A Western student-led startup is aiming to promote local businesses with the upcoming launch of a new online shopping platform.
Shomigo is a digital marketplace designed to help small businesses broaden their customer base and help consumers buy local and share their finds with their friends.
The company is founded by Ivey HBA and software engineering dual degree student, Alykhan Kara.
“Our goal was to design an app with the struggles of small businesses in mind,” Kara said. “Local businesses have a very tough time getting their items in front of people without spending huge amounts of money on Facebook advertisements and finding the right people to create content to use on Instagram or TikTok,” he said.
Kara and his team boost vendors’ online presence, promoting their missions and products on Shomigo’s social channels and on the platform to connect them with new customers. The second side of the business cultivates a community of consumers, providing updates on the latest trends and local retailers.
Using machine learning to track buying habits, Shomigo helps retailers find potential customers.
“Our mission is to bridge the gap between the social media and e-commerce by consolidating the local e-commerce market and fostering social interactions,” Kara said.
How it works
Businesses are invited to download the shopify app for free. Through a two-minute onboarding process, Shomigo automatically connects to their inventory, allowing the vendor to select the items they want showcased.
Shomigo makes a seven per cent commission on any new sale driven through its platform.
Customized to consumers
Kara’s early market research indicated a growing interest in shopping locally. However, people often find it to be onerous and inconvenient, having to “scavenge through the web” to find products and retailers.

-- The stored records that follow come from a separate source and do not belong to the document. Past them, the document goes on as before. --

Lemma link_ok h p new root next :
  is_Some (h !! new) → is_Some (h !! slot_owner p) →
  (h ← rupd h new (set_sibling next); h ← slot_set h p new; h ← rupd h new (set_parent root);
   Ok (h, 0)) = Ok (link h p new root next, 0).
Proof.
  intros Hn Hp. rewrite rupd_alter by done. cbn [mbind outcome_bind].
  rewrite slot_set_alter by (by rewrite alter_is_Some). cbn [mbind outcome_bind].
  by rewrite rupd_alter by (by rewrite alter_slot_is_Some, alter_is_Some).
Qed.

Lemma kids_sorted h a lo hi p l c rc :
  kids h a lo hi p l → c ∈ l → h !! c = Some rc → lo <= start rc.
Proof.
  intros H Hc Hrc. destruct (kids_elem _ _ _ _ _ _ _ H Hc) as (r & ? & ? & ? & ? & ?).
  by simplify_eq.
Qed.

Lemma rget_ok h a r : h !! a = Some r → rget h a = Ok r.
Proof. unfold rget. by intros ->. Qed.

Lemma request_loop_spec fuel h p root new s e lo hi q l :
  kids h root lo hi q l → slot_get h p = Ok q → is_Some (h !! new) → (length l < fuel)%nat →
  (∃ c rc, c ∈ l ∧ h !! c = Some rc ∧ start rc <= e ∧ s <= end_ rc ∧
     request_loop fuel h p root new s e = Ok (h, c)) ∨
  (∃ l1 l2, l = l1 ++ l2 ∧
     (∀ c rc, c ∈ l1 → h !! c = Some rc → end_ rc < s) ∧
     (∀ c rc, c ∈ l2 → h !! c = Some rc → e < start rc) ∧
     request_loop fuel h p root new s e = Ok (link h (slot_at p l1) new root (head0 l2), 0)).
Proof.
  revert fuel p lo q. induction l as [|c l IH]; intros [|fuel] p lo q H Hp Hn Hf;
    simpl in Hf; try lia; cbn [request_loop]; rewrite Hp; cbn [mbind outcome_bind].
  - right. exists [], []. split; [done|]. split; [set_solver|]. split; [set_solver|].
    simpl in H. subst q. cbn [slot_at head0]. rewrite <- link_ok by eauto using slot_get_owner.
    done.
  - simpl in H. destruct H as (-> & H0 & rc & Hrc & Hpa & H1 & H2 & H3 & H4).
    destruct (Z.eqb_spec c 0); [done|]. rewrite (rget_ok _ _ _ Hrc). cbn [mbind outcome_bind].
    destruct (Z.ltb_spec e (start rc)).
    + right. exists [], (c :: l). split; [done|]. split; [set_solver|]. split.
      { intros d rd Hd Hrd. apply elem_of_cons in Hd as [->|Hd]; [congruence|].
        pose proof (kids_sorted _ _ _ _ _ _ _ _ H4 Hd Hrd). lia. }
      cbn [slot_at head0]. rewrite <- link_ok by eauto using slot_get_owner. done.
    + destruct (Z.ltb_spec (end_ rc) s).
      * destruct (IH fuel (SiblingOf c) (end_ rc + 1) (sibling rc)) as
          [(d & rd & Hd & Hrd & ? & ? & Hr)|(l1 & l2 & -> & Hl1 & Hl2 & Hr)]; try done.
        { cbn. by rewrite (rget_ok _ _ _ Hrc). } { lia. }
        -- left. exists d, rd. rewrite Hr. repeat split; try done. set_solver.
        -- right. exists (c :: l1), l2. split; [done|]. split; [|split; [done|]].
           { intros d rd Hd Hrd. apply elem_of_cons in Hd as [->|Hd]; [|eauto].
             by simplify_eq. }
           by rewrite Hr.
      * left. exists c, rc. repeat split; try done. set_solver.
Qed.

(** The record of the slot's owner and of the new resource after linking. *)
Lemma link_new h p new root next n :
  h !! new = Some n → slot_owner p ≠ new →
  link h p new root next !! new = Some (set_parent root (set_sibling next n)).
Proof.
  intros Hn Hp. unfold link. rewrite lookup_alter_eq.
  destruct p as [a|a]; simpl in *; rewrite lookup_alter_ne by done;
    by rewrite lookup_alter_eq, Hn.
Qed.

Lemma link_other h p new root next x :
  x ≠ new → x ≠ slot_owner p → link h p new root next !! x = h !! x.
Proof.
  intros Hx Hp. unfold link. rewrite lookup_alter_ne by done.
  destruct p as [a|a]; simpl in *; by rewrite !lookup_alter_ne by done.
Qed.

Lemma link_sibling h a new root next r :
  a ≠ new → h !! a = Some r → link h (SiblingOf a) new root next !! a = Some (set_sibling new r).
Proof.
  intros Ha Hr. unfold link. rewrite lookup_alter_ne by done. cbn [alter_slot].
  rewrite lookup_alter_eq, lookup_alter_ne by done. by rewrite Hr.
Qed.

Lemma link_child h a new root next r :
  a ≠ new → h !! a = Some r → link h (ChildOf a) new root next !! a = Some (set_child new r).
Proof.
  intros Ha Hr. unfold link. rewrite lookup_alter_ne by done. cbn [alter_slot].
  rewrite lookup_alter_eq, lookup_alter_ne by done. by rewrite Hr.
Qed.

Lemma slot_at_owner p l1 : slot_owner (slot_at p l1) = slot_owner p ∨ slot_owner (slot_at p l1) ∈ l1.
Proof.
  revert p. induction l1 as [|c l1 IH]; intros p; simpl; [by left|].
  destruct (IH (SiblingOf c)) as [E|E]; right; [rewrite E; simpl|]; set_solver.
Qed.

Lemma slot_at_not p l1 x : slot_owner p ≠ x → x ∉ l1 → slot_owner (slot_at p l1) ≠ x.
Proof. intros Hp Hl E. destruct (slot_at_owner p l1); congruence. Qed.

Lemma kids_head h a lo hi p l : kids h a lo hi p l → p = head0 l.
Proof. destruct l; simpl; [done|]. by intros [-> _]. Qed.

(** Raising the lower bound above an inserted range. *)
Lemma kids_raise h a lo hi p l e :
  kids h a lo hi p l → (∀ c rc, c ∈ l → h !! c = Some rc → e < start rc) →
  kids h a (e + 1) hi p l.
Proof.
  destruct l as [|c l]; simpl; [done|].
  intros (-> & H0 & rc & Hrc & Hp & H1 & H2 & H3 & H4) He.
  split; [done|]. split; [done|]. exists rc. repeat split; try done.
  specialize (He c rc ltac:(set_solver) Hrc). lia.
Qed.
(** Handing out [n'] clear pages from [start] keeps a region owned. *)
Lemma owned_alloc b a s start n' bits' pos off :
  node_wf b → owned b a s → 0 <= start →
  filled true start n' (map_bits b) bits' →
  (off ≠ 0 → a + s <= node_boot_start b + pos * 4096 + off ∨
             node_boot_start b + (pos + 1) * 4096 <= a) →
  owned (set_bits bits' (set_last pos off b)) a s.
Proof.
  intros W (Hs & Ha & He & Hp & _) Hst [_ Hf] Hlast.
  split; [done|]. split; [done|]. split; [done|]. split; [|done]. cbn.
  intros p H1 H2. rewrite Hf by lia. case_match; [done|]. by apply Hp.
Qed.

(** A region and a run of clear pages are apart. *)
Lemma owned_clear b a s start n :
  owned b a s → 0 <= start → 1 <= n → free_run (map_bits b) (npages b) start n →
  a + s <= node_boot_start b + start * 4096 ∨ node_boot_start b + (start + n) * 4096 <= a.
Proof.
  intros (Hs & Ha & He & Hp & _) Hst Hn Hfree.
  destruct (Z.le_gt_cases (a + s) (node_boot_start b + start * 4096)) as [|H1]; [by left|].
  destruct (Z.le_gt_cases (node_boot_start b + (start + n) * 4096) a) as [|H2]; [by right|].
  exfalso. set (p := Z.max start ((a - node_boot_start b) / 4096)).
  pose proof (Z.div_mod (a - node_boot_start b) 4096 ltac:(lia)).
  pose proof (Z.mod_pos_bound (a - node_boot_start b) 4096 ltac:(lia)).
  assert (map_bits b !! Z.to_nat p = Some true) as Ht by (apply Hp; lia).
  destruct (Hfree p); [lia|congruence].
Qed.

“We wanted to help people discover and shop for the latest items from their favourite local stores and introduce them to new ones,” Kara said.
Using artificial intelligence, Shomigo makes personalized recommendations based on browsing habits.
“It’s a bit like TikTok,” Kara said. “The more you browse, the more tailored your feed becomes. As consumers consider purchases, they can share their cart with friends and family before they buy to get their feedback.”
Promoting eco-friendly brands
Many of the retailers on the Shomigo platform are socially conscious entrepreneurs choosing to use sustainable, ethically sourced materials. They include Archipelago Swim, a Canadian luxury swimwear brand selling eco-friendly, artisanal garments, and ReduceWasteNow, a business offering plastic-free, environmentally friendly products.
“Local shopping is inherently more sustainable than fast fashion. A lot of our marketing is related toward local shopping and why it is important,” Kara said.
Kara has experienced some early entrepreneurial wins, which bode well for the future of Shomigo. He was chosen as part of the 2020 cohort of the Next 36, a program that selects 36 of the most entrepreneurial undergrads from across Canada.
“It was pretty intense,” Kara said of a process that saw him competing among thousands of applicants in a weekend-long interview process.
His concept for Shomigo attracted support from the League of Innovators, a Canadian non-profit organization that helps young entrepreneurs scale their businesses.
Kara hopes he can ride that wave of success, with a goal to fully launch Shomigo mid-September and run it full time upon graduating from Western next year.
In the meantime, he’s been balancing his summer job at Deloitte with overseeing 18 Shomigo employees, many with connections to Western.
“I could not build this business by myself,” Kara said. “The team is very important. We’re all working with a similar vision. They are passionate and consistently show initiative. I wouldn’t be here without them.”